Instructions to follow =
Nothing outside the range is wanted. Repeat exactly the lines below from the one with "Definition write_mem (e" through the one with "match c with".

[Stored items]
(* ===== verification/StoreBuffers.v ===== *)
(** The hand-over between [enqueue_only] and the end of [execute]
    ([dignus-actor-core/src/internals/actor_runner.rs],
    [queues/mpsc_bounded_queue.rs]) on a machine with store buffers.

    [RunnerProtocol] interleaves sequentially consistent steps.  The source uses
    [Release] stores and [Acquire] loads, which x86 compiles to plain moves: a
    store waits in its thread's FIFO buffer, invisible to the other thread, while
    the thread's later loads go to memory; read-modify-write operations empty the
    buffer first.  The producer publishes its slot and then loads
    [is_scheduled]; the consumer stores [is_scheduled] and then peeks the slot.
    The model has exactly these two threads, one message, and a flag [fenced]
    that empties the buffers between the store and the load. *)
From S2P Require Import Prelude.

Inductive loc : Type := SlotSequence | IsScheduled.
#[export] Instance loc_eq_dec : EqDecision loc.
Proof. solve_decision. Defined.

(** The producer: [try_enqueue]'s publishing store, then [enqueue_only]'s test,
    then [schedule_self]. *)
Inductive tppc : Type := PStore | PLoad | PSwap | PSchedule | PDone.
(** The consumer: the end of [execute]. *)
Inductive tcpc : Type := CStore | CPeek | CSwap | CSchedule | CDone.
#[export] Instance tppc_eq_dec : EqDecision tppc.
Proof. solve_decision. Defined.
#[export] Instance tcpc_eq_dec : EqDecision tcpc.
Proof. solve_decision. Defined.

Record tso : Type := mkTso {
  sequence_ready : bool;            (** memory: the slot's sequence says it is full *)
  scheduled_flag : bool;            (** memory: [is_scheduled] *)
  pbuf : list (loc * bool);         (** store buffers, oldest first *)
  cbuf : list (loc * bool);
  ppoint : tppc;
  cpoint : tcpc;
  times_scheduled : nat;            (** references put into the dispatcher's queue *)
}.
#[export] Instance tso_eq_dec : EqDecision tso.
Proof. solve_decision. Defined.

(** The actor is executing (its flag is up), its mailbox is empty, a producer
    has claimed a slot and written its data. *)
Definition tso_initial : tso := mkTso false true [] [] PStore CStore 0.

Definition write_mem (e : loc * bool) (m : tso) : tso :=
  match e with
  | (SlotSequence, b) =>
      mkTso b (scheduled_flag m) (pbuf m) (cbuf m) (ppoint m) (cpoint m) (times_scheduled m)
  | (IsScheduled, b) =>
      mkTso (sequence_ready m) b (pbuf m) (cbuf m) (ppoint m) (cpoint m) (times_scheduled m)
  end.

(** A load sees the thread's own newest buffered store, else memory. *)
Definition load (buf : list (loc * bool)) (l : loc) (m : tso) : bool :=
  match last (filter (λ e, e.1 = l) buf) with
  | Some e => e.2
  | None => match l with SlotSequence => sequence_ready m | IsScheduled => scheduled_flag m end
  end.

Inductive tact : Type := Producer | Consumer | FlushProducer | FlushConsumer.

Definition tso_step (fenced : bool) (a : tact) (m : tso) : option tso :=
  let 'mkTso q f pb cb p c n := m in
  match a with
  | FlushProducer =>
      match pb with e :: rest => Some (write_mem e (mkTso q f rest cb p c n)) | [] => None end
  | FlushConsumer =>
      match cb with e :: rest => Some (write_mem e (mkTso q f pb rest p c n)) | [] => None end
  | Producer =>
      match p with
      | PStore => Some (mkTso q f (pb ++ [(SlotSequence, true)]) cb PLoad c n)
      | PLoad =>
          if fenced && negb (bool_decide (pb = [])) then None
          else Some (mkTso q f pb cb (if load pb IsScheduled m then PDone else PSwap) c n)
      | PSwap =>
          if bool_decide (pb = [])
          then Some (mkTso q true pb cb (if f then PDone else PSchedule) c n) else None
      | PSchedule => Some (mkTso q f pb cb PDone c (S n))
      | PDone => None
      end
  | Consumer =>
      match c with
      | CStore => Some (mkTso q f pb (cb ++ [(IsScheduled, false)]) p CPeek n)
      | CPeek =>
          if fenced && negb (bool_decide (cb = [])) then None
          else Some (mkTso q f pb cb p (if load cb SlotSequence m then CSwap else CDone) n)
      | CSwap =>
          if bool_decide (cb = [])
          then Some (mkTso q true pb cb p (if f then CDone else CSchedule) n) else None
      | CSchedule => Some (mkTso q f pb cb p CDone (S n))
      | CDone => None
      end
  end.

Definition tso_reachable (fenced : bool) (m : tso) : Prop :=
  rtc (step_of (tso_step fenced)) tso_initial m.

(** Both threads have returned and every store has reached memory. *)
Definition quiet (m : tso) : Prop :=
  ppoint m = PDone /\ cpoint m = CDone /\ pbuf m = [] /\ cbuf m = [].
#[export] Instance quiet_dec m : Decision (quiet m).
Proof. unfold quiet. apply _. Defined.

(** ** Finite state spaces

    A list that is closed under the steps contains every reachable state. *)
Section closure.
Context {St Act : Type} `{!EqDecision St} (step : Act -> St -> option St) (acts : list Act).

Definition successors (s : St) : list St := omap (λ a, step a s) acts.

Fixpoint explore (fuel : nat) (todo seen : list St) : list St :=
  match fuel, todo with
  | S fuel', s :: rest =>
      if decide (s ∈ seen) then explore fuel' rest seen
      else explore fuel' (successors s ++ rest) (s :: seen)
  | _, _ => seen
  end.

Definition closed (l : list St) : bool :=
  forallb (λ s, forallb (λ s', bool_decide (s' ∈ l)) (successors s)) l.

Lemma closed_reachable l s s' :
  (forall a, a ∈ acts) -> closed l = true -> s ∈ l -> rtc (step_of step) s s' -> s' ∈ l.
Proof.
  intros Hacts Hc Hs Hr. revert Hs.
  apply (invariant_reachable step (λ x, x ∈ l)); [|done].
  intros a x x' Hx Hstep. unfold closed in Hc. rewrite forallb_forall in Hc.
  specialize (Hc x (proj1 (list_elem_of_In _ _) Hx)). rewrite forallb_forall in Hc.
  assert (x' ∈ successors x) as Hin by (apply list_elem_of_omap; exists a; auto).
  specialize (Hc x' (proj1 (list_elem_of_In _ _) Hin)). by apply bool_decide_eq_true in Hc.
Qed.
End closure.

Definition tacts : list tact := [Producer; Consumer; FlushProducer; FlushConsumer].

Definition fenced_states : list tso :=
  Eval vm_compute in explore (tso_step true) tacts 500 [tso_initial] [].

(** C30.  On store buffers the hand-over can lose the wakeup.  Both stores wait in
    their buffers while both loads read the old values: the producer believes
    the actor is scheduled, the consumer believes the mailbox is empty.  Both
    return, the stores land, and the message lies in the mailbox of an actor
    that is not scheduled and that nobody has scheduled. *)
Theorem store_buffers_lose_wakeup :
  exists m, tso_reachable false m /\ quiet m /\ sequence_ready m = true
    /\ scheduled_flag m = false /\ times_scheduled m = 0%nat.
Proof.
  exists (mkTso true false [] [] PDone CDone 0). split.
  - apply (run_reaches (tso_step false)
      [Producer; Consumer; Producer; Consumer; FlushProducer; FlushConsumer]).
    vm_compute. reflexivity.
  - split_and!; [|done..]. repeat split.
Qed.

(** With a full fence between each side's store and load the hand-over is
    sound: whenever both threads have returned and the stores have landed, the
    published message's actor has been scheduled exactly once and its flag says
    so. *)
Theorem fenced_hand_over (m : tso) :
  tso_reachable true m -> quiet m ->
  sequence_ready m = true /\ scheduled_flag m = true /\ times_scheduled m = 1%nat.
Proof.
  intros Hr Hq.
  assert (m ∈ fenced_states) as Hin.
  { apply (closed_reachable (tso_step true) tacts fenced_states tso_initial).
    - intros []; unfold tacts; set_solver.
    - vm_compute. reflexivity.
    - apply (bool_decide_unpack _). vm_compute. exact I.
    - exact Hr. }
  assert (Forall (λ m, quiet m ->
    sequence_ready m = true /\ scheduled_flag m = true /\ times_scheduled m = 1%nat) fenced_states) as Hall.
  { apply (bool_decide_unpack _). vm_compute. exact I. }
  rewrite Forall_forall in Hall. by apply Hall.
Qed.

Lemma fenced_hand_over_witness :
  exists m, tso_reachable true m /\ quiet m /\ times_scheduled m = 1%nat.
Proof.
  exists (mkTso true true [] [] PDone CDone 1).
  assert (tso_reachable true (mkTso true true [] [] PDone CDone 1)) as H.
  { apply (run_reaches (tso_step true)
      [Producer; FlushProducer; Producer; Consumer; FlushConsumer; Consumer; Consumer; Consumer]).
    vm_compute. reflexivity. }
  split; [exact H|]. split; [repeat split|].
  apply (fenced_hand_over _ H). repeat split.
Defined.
* * *
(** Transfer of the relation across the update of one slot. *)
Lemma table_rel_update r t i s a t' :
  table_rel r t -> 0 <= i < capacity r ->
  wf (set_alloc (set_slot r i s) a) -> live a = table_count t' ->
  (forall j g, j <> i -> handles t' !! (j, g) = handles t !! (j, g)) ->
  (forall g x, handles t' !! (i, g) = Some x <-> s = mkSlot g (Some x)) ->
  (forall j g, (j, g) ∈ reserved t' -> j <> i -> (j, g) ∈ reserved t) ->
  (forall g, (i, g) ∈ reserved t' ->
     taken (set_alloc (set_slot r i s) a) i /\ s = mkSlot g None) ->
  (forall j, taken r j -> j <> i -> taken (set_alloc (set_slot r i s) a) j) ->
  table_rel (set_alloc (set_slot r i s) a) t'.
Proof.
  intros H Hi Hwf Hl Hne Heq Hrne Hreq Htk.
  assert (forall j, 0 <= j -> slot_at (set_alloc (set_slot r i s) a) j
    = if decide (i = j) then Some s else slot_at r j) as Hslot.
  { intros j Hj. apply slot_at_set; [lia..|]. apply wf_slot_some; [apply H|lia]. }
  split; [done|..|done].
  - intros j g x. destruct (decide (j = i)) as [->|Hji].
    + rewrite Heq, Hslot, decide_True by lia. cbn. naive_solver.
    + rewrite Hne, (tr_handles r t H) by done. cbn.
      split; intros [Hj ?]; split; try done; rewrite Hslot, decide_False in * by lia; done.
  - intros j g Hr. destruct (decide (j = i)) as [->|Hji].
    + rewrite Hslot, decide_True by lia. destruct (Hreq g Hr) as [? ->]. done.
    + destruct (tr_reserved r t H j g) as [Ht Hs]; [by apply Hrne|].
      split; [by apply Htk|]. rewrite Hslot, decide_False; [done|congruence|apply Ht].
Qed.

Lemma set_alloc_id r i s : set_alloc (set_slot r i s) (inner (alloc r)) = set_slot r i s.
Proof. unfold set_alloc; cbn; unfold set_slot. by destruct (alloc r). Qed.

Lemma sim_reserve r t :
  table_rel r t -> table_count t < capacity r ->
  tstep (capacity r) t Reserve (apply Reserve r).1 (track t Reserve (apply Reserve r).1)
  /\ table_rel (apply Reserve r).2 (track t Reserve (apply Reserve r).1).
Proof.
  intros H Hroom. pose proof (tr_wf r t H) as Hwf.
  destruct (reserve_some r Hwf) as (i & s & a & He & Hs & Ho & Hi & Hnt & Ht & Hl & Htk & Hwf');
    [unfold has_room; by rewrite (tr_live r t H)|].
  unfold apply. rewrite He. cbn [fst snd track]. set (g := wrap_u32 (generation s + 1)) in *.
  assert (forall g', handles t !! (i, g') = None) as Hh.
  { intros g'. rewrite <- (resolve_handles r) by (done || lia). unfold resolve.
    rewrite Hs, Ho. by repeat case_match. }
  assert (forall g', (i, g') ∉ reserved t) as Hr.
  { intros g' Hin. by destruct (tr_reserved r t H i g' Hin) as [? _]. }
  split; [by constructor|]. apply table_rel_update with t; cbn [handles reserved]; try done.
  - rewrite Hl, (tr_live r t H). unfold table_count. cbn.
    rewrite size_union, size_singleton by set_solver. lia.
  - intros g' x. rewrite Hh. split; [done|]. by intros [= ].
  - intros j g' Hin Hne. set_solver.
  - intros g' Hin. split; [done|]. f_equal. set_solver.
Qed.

Task answer =
Definition write_mem (e : loc * bool) (m : tso) : tso :=
  match e with
  | (SlotSequence, b) =>
      mkTso b (scheduled_flag m) (pbuf m) (cbuf m) (ppoint m) (cpoint m) (times_scheduled m)
  | (IsScheduled, b) =>
      mkTso (sequence_ready m) b (pbuf m) (cbuf m) (ppoint m) (cpoint m) (times_scheduled m)
  end.

(** A load sees the thread's own newest buffered store, else memory. *)
Definition load (buf : list (loc * bool)) (l : loc) (m : tso) : bool :=
  match last (filter (λ e, e.1 = l) buf) with
  | Some e => e.2
  | None => match l with SlotSequence => sequence_ready m | IsScheduled => scheduled_flag m end
  end.

Inductive tact : Type := Producer | Consumer | FlushProducer | FlushConsumer.

Definition tso_step (fenced : bool) (a : tact) (m : tso) : option tso :=
  let 'mkTso q f pb cb p c n := m in
  match a with
  | FlushProducer =>
      match pb with e :: rest => Some (write_mem e (mkTso q f rest cb p c n)) | [] => None end
  | FlushConsumer =>
      match cb with e :: rest => Some (write_mem e (mkTso q f pb rest p c n)) | [] => None end
  | Producer =>
      match p with
      | PStore => Some (mkTso q f (pb ++ [(SlotSequence, true)]) cb PLoad c n)
      | PLoad =>
          if fenced && negb (bool_decide (pb = [])) then None
          else Some (mkTso q f pb cb (if load pb IsScheduled m then PDone else PSwap) c n)
      | PSwap =>
          if bool_decide (pb = [])
          then Some (mkTso q true pb cb (if f then PDone else PSchedule) c n) else None
      | PSchedule => Some (mkTso q f pb cb PDone c (S n))
      | PDone => None
      end
  | Consumer =>
      match c with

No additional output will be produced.